From the entries below, return exactly the lines beginning at the one that contains "Err st => st" and ending at the one that contains "Definition ZU_CODEC_IDENTITY : zu_codec := 1.", both of them included, and only those lines.

☆ ☆ ☆

(** [SeleniumMiddleware.process_request], lines 111-161.  The request
    object is part of the state: the method writes to its [meta]. *)
Definition process_request (self : Middleware)
  : Py (World * Request) (option Response) :=
  fun s =>
    match s.2 with
    | PlainRequest _ _ _ => ([], s, inr None)
    | Selenium r =>
        match process_selenium_request self (s.1, r) with
        | (evs, s', inl e) => (evs, (s'.1, Selenium s'.2), inl e)
        | (evs, s', inr response) =>
            (evs, (s'.1, Selenium s'.2), inr (Some response))
        end
    end.

(** ** A crawl, as Scrapy drives the middleware *)

(** The downloader hands each request to [process_request]; an exception
    ends that request, not the crawl. *)
Fixpoint download (self : Middleware) (requests : list Request) (w : World)
  : list Event * World * list (Request * (Exn + option Response)) :=
  match requests with
  | [] => ([], w, [])
  | request :: rest =>
      match process_request self (w, request) with
      | (evs, s', res) =>
          match download self rest s'.1 with
          | (evs', w', done) => (evs ++ evs', w', (s'.2, res) :: done)
          end
      end
  end.

(** Sending [spider_closed] calls every receiver connected to it, logging
    and dropping what a receiver raises. *)
Fixpoint send_spider_closed (receivers : list (Receiver * Signal)) (w : World)
  : list Event * World :=
  match receivers with
  | [] => ([], w)
  | (bound_spider_closed self, sig_spider_closed) :: rest =>
      match spider_closed self w with
      | (evs, w', _) =>
          match send_spider_closed rest w' with
          | (evs', w'') => (evs ++ evs', w'')
          end
      end
  | _ :: rest => send_spider_closed rest w
  end.

(** One crawl: the middleware is built from the crawler, the requests are
    downloaded, the spider is closed.  The result is every driver event
    of the crawl, in order. *)
Definition crawl (crawler : Crawler) (requests : list Request) (w : World)
  : list Event :=
  match from_crawler (w, crawler) with
  | (evs0, _, inl _) => evs0
  | (evs0, s1, inr self) =>
      match download self requests s1.1 with
      | (evs1, w2, _) =>
          evs0 ++ evs1 ++ (send_spider_closed (signals s1.2) w2).1
      end
  end.
(* ===== verification/_CoqProject ===== *)
-Q . S2P
Prelude.v
Types.v
ProcessLoop.v
SizeArith.v
Registry.v
Checksum.v
GzipHeader.v
Stream.v
Deflate.v
DeflateProps.v
DeflateFraming.v
DeflateDecode.v
Frames.v
FramedDecoder.v
Zstd.v
ZstdProps.v
Lz4.v
Lz4Props.v
Lz4Block.v
Lz4BlockProps.v
Identity.v
StreamProps.v
Builtins.v
Session.v
Whole.v
WholeProps.v
WholeRuns.v
DeflateRuns.v
CodecRuns.v
Liveness.v
Statuses.v
RoundTrip.v
OneShot.v
RValues.v
Build.v
RGlue.v
KompRoundTrip.v
Api.v
Xor5a.v
Lifetimes.v
CodecLifetimes.v
Consumer.v
ConsumerProps.v
Harness.v
ZipConsume.v
Load.v
Fuzz.v
Findings.v
(* ===== verification/Types.v ===== *)
(** * The public vocabulary of zukomp

    inst/include/zukomp.h: statuses, codec identities, buffers, options, capability
    records and the codec vtable; src/zu_status.c.  Also the cursor contract every
    codec owes the driver, as a class that the codecs' files instantiate and the
    driver's theorems use. *)
From S2P Require Import Prelude.

(** ** Statuses *)

(** [zu_status].  A third-party codec may return an integer that is no enumerator;
    those are [ZU_STATUS_OTHER]. *)
Inductive zu_status :=
  | ZU_OK
  | ZU_NEED_INPUT
  | ZU_NEED_OUTPUT
  | ZU_STREAM_END
  | ZU_ERR_INVALID_ARGUMENT
  | ZU_ERR_UNSUPPORTED
  | ZU_ERR_INVALID_DATA
  | ZU_ERR_TRUNCATED
  | ZU_ERR_CHECKSUM
  | ZU_ERR_TRAILING
  | ZU_ERR_MEMORY
  | ZU_ERR_OUTPUT_LIMIT
  | ZU_ERR_RATIO_LIMIT
  | ZU_ERR_INTERNAL
  | ZU_STATUS_OTHER (n : Z).

#[export] Instance zu_status_eq_dec : EqDecision zu_status.
Proof. solve_decision. Defined.

(** The integer an enumerator stands for. *)
Definition status_code (st : zu_status) : Z :=
  match st with
  | ZU_OK => 0
  | ZU_NEED_INPUT => 1
  | ZU_NEED_OUTPUT => 2
  | ZU_STREAM_END => 3
  | ZU_ERR_INVALID_ARGUMENT => 4
  | ZU_ERR_UNSUPPORTED => 5
  | ZU_ERR_INVALID_DATA => 6
  | ZU_ERR_TRUNCATED => 7
  | ZU_ERR_CHECKSUM => 8
  | ZU_ERR_TRAILING => 9
  | ZU_ERR_MEMORY => 10
  | ZU_ERR_OUTPUT_LIMIT => 11
  | ZU_ERR_RATIO_LIMIT => 12
  | ZU_ERR_INTERNAL => 13
  | ZU_STATUS_OTHER n => n
  end.

(** [st != ZU_OK && st != ZU_NEED_INPUT && st != ZU_NEED_OUTPUT], negated: the
    statuses after which a drive loop goes round again. *)
Definition is_progress (st : zu_status) : bool :=
  match st with
  | ZU_OK | ZU_NEED_INPUT | ZU_NEED_OUTPUT => true
  | _ => false
  end.

(** [if (st == ...)] tests in the source. *)
Definition status_eqb (a b : zu_status) : bool := bool_decide (a = b).

Definition ZUKOMP_ABI_VERSION : Z := 1.
Definition zu_abi_version : Z := ZUKOMP_ABI_VERSION.

(** src/zu_status.c *)
Definition zu_status_string (status : zu_status) : string :=
  match status with
  | ZU_OK => "ok"%string
  | ZU_NEED_INPUT => "needs more input"%string
  | ZU_NEED_OUTPUT => "needs more output space"%string
  | ZU_STREAM_END => "end of stream"%string
  | ZU_ERR_INVALID_ARGUMENT => "invalid argument"%string
  | ZU_ERR_UNSUPPORTED => "unsupported codec or operation"%string
  | ZU_ERR_INVALID_DATA => "invalid compressed data"%string
  | ZU_ERR_TRUNCATED => "truncated input"%string
  | ZU_ERR_CHECKSUM => "checksum mismatch"%string
  | ZU_ERR_TRAILING => "unexpected trailing bytes"%string
  | ZU_ERR_MEMORY => "out of memory"%string
  | ZU_ERR_OUTPUT_LIMIT => "output size limit exceeded"%string
  | ZU_ERR_RATIO_LIMIT => "compression ratio limit exceeded"%string
  | ZU_ERR_INTERNAL => "internal error"%string
  | ZU_STATUS_OTHER _ => "unrecognised status"%string
  end.

(** A function with one out-parameter returns [ZU_OK] and the value it stored, or
    a status and nothing. *)
Inductive result (A : Type) :=
  | Ok (a : A)
  | Err (st : zu_status).
Arguments Ok {A} a.
Arguments Err {A} st.

#[export] Instance result_ret : MRet result := fun A a => Ok a.
#[export] Instance result_bind : MBind result := fun A B f m =>
  match m with
  | Ok a => f a
  | Err st => Err st
  end.
#[export] Instance result_fmap : FMap result := fun A B f m =>
  match m with
  | Ok a => Ok (f a)
  | Err st => Err st
  end.

(** The status such a function returns. *)
Definition result_status {A} (r : result A) : zu_status :=
  match r with
  | Ok _ => ZU_OK
  | Err st => st
  end.

(** [if (cond) { return st; }] *)
Definition guard_or (cond : bool) (st : zu_status) : result unit :=
  if cond then Err st else Ok tt.

(** An out-pointer the caller passed: [true] when it is not NULL. *)
Abbreviation outp := bool (only parsing).

(** ** Codec identities

    [zu_codec] is an [int]-sized enumeration that third-party identities extend. *)
Abbreviation zu_codec := Z (only parsing).

Definition ZU_CODEC_NONE : zu_codec := 0.
Definition ZU_CODEC_IDENTITY : zu_codec := 1.
Definition ZU_CODEC_DEFLATE_RAW : zu_codec := 2.
Definition ZU_CODEC_ZLIB : zu_codec := 3.
Definition ZU_CODEC_GZIP : zu_codec := 4.
Definition ZU_CODEC_BROTLI : zu_codec := 16.
Definition ZU_CODEC_ZSTD : zu_codec := 17.
Definition ZU_CODEC_LZ4_FRAME : zu_codec := 18.
Definition ZU_CODEC_LZ4_BLOCK : zu_codec := 19.
Definition ZU_CODEC_SNAPPY_FRAME : zu_codec := 20.
Definition ZU_CODEC_SNAPPY_RAW : zu_codec := 21.
Definition ZU_CODEC_VENDOR_BASE : zu_codec := 1024.

(** ** Buffers *)

(** [zu_buffer].  [src] and [dst] are the objects the pointers point at. *)
Record zu_buffer := mk_buffer {
  src : option bytes;
  src_size : Z;
  src_pos : Z;
  dst : option bytes;
  dst_size : Z;
  dst_pos : Z;
}.

Definition avail_in (b : zu_buffer) : Z := src_size b - src_pos b.
Definition avail_out (b : zu_buffer) : Z := dst_size b - dst_pos b.

(** [b->src[b->src_pos + i]] and [b->src + b->src_pos]. *)
Definition src_bytes (b : zu_buffer) : bytes := default [] (src b).
Definition src_at (b : zu_buffer) (i : Z) : Z := byte_at (src_bytes b) (src_pos b + i).
Definition src_window (b : zu_buffer) : bytes := sub (src_bytes b) (src_pos b) (avail_in b).

(** [b->src_pos += n]. *)
Definition buf_consume (b : zu_buffer) (n : Z) : zu_buffer :=
  mk_buffer (src b) (src_size b) (src_pos b + n) (dst b) (dst_size b) (dst_pos b).

(** [memcpy(b->dst + b->dst_pos, bs, |bs|); b->dst_pos += |bs|]. *)
Definition buf_emit (b : zu_buffer) (bs : bytes) : zu_buffer :=
  mk_buffer (src b) (src_size b) (src_pos b)
    ((fun m => memcpy_at m (dst_pos b) bs) <$> dst b) (dst_size b)
    (dst_pos b + zlen bs).

(** [b->dst_size = n]. *)
Definition buf_set_dst_size (b : zu_buffer) (n : Z) : zu_buffer :=
  mk_buffer (src b) (src_size b) (src_pos b) (dst b) n (dst_pos b).

(** The bytes written so far. *)
Definition dst_written (b : zu_buffer) : bytes := sub (default [] (dst b)) 0 (dst_pos b).

(** [zu_flush]; a caller may also pass an integer that is no enumerator. *)
Inductive zu_flush :=
  | ZU_RUN
  | ZU_FLUSH
  | ZU_FINISH
  | ZU_FLUSH_OTHER (n : Z).

#[export] Instance zu_flush_eq_dec : EqDecision zu_flush.
Proof. solve_decision. Defined.

Definition is_finish (f : zu_flush) : bool :=
  match f with
  | ZU_FINISH => true
  | _ => false
  end.
Definition is_flush (f : zu_flush) : bool :=
  match f with
  | ZU_FLUSH => true
  | _ => false
  end.

(** ** Options *)

Definition ZU_LEVEL_DEFAULT : Z := INT32_MIN.

Definition ZU_DEC_REJECT_TRAILING : Z := 1.
Definition ZU_DEC_CONCAT_MEMBERS : Z := 2.
Definition ZU_DEC_EXPECTED_SIZE : Z := 4.

Record zu_encoder_opts := mk_encoder_opts {
  eo_struct_size : Z;
  eo_codec : zu_codec;
  eo_level : Z;
  eo_flags : Z;
}.

Record zu_decoder_opts := mk_decoder_opts {
  do_struct_size : Z;
  do_codec : zu_codec;
  do_max_output : Z;
  do_max_ratio : Z;
  do_flags : Z;
  do_expected_size : Z;
}.

(** The structs as a caller lays them out in memory (LP64, little-endian): 16 and
    32 bytes, fields at their natural alignment. *)
Definition encoder_opts_bytes (o : zu_encoder_opts) : bytes :=
  le_bytes 4 (eo_struct_size o) ++ le_bytes 4 (eo_codec o) ++
  le_bytes 4 (eo_level o) ++ le_bytes 4 (eo_flags o).

Definition decoder_opts_bytes (o : zu_decoder_opts) : bytes :=
  le_bytes 4 (do_struct_size o) ++ le_bytes 4 (do_codec o) ++
  le_bytes 8 (do_max_output o) ++ le_bytes 4 (do_max_ratio o) ++
  le_bytes 4 (do_flags o) ++ le_bytes 8 (do_expected_size o).

Definition sizeof_encoder_opts : Z := 16.
Definition sizeof_decoder_opts : Z := 32.

(** Reading the fields back through a pointer. *)
Definition opts_struct_size (m : bytes) : Z := le_value (sub m 0 4).

Definition encoder_opts_of (m : bytes) : zu_encoder_opts :=
  mk_encoder_opts (le_value (sub m 0 4)) (le_value (sub m 4 4))
    (s32 (le_value (sub m 8 4))) (le_value (sub m 12 4)).

Definition decoder_opts_of (m : bytes) : zu_decoder_opts :=
  mk_decoder_opts (le_value (sub m 0 4)) (le_value (sub m 4 4))
    (le_value (sub m 8 8)) (le_value (sub m 16 4)) (le_value (sub m 20 4))
    (le_value (sub m 24 8)).

(** [offsetof(..., flags) + sizeof(uint32_t)]. *)
Definition ZU_ENCODER_OPTS_REQUIRED_SIZE : Z := 12 + 4.
Definition ZU_DECODER_OPTS_REQUIRED_SIZE : Z := 20 + 4.

(** ** Capabilities and the codec vtable *)

Definition ZU_CAN_ENCODE : Z := 1.
Definition ZU_CAN_DECODE : Z := 2.
Definition ZU_CAN_FLUSH : Z := 4.

Record zu_codec_info := mk_info {
  ci_struct_size : Z;
  ci_codec : zu_codec;
  ci_name : option string;
  ci_content_encoding : option string;
  ci_source : option string;
  ci_level_min : Z;
  ci_level_max : Z;
  ci_level_default : Z;
  ci_flags : Z;
  ci_detectable : bool;
  ci_level_fast : Z;
  ci_level_best : Z;
}.

(** [zu_codec_vtable].  A function pointer is an [option]; [vt_state] is what the
    codec's [void *st] points at.  [vt_encoder_free] and [vt_decoder_free] record
    only whether the pointer is set. *)
Record zu_codec_vtable := mk_vtable {
  vt_state : Type;
  vt_struct_size : Z;
  vt_codec : zu_codec;
  vt_name : option string;
  vt_content_encoding : option string;
  vt_source : option string;
  vt_level_min : Z;
  vt_level_max : Z;
  vt_level_default : Z;
  vt_flags : Z;
  vt_magic : option bytes;
  vt_magic_len : Z;
  vt_magic_offset : Z;
  vt_sniff : option (option bytes -> Z -> bool);
  vt_encoder_new : option (zu_encoder_opts -> result vt_state);
  vt_encoder_process :
    option (vt_state -> zu_buffer -> zu_flush -> zu_status * vt_state * zu_buffer);
  vt_encoder_reset : option (vt_state -> zu_encoder_opts -> zu_status * vt_state);
  vt_encoder_free : bool;
  vt_decoder_new : option (zu_decoder_opts -> result vt_state);
  vt_decoder_process :
    option (vt_state -> zu_buffer -> zu_flush -> zu_status * vt_state * zu_buffer);
  vt_decoder_reset : option (vt_state -> zu_decoder_opts -> zu_status * vt_state);
  vt_decoder_free : bool;
  vt_bound : option (Z -> Z -> result Z);
  vt_level_fast : Z;
  vt_level_best : Z;
}.

(** [offsetof(zu_codec_vtable, bound) + sizeof(pointer)] and the full size. *)
Definition ZU_VTABLE_REQUIRED_SIZE : Z := 144 + 8.
Definition sizeof_vtable : Z := 160.

(** ** The cursor contract

    zukomp.h: "the callee advances src_pos and dst_pos and never touches the other
    fields".  A buffer is well formed when its cursors are inside its sizes and its
    sizes inside the objects behind the pointers. *)
Definition object_covers (p : option bytes) (n : Z) : Prop :=
  match p with
  | Some m => n <= zlen m
  | None => n = 0
  end.

Record buffer_ok (b : zu_buffer) : Prop := {
  bo_src_pos : 0 <= src_pos b <= src_size b;
  bo_dst_pos : 0 <= dst_pos b <= dst_size b;
  bo_src_size : src_size b < 2 ^ 64;
  bo_dst_size : dst_size b < 2 ^ 64;
  bo_src : object_covers (src b) (src_size b);
  bo_dst : object_covers (dst b) (dst_size b);
}.

(** Only the bytes [lo..hi) of the object behind the pointer may have changed. *)
Definition changed_within (lo hi : Z) (p q : option bytes) : Prop :=
  match p, q with
  | None, None => True
  | Some m, Some m' =>
      length m = length m' /\
      forall i : nat, (Z.of_nat i < lo \/ hi <= Z.of_nat i) -> m !! i = m' !! i
  | _, _ => False
  end.

Record buffer_step (b b' : zu_buffer) : Prop := {
  bs_src : src b' = src b;
  bs_src_size : src_size b' = src_size b;
  bs_dst_size : dst_size b' = dst_size b;
  bs_src_pos : src_pos b <= src_pos b' <= src_size b;
  bs_dst_pos : dst_pos b <= dst_pos b' <= dst_size b;
  bs_dst : changed_within (dst_pos b) (dst_pos b') (dst b) (dst b');
}.

(** A process function that honours the contract on well-formed buffers. *)
Class CursorContract {S : Type}
    (process : S -> zu_buffer -> zu_flush -> zu_status * S * zu_buffer) : Prop :=
  cursor_contract : forall s b f st s' b',
    buffer_ok b -> process s b f = (st, s', b') -> buffer_step b b'.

☆ ☆ ☆

WORKED SOLUTION ::
  | Err st => st
  end.

(** [if (cond) { return st; }] *)
Definition guard_or (cond : bool) (st : zu_status) : result unit :=
  if cond then Err st else Ok tt.

(** An out-pointer the caller passed: [true] when it is not NULL. *)
Abbreviation outp := bool (only parsing).

(** ** Codec identities

    [zu_codec] is an [int]-sized enumeration that third-party identities extend. *)
Abbreviation zu_codec := Z (only parsing).

Definition ZU_CODEC_NONE : zu_codec := 0.
Definition ZU_CODEC_IDENTITY : zu_codec := 1.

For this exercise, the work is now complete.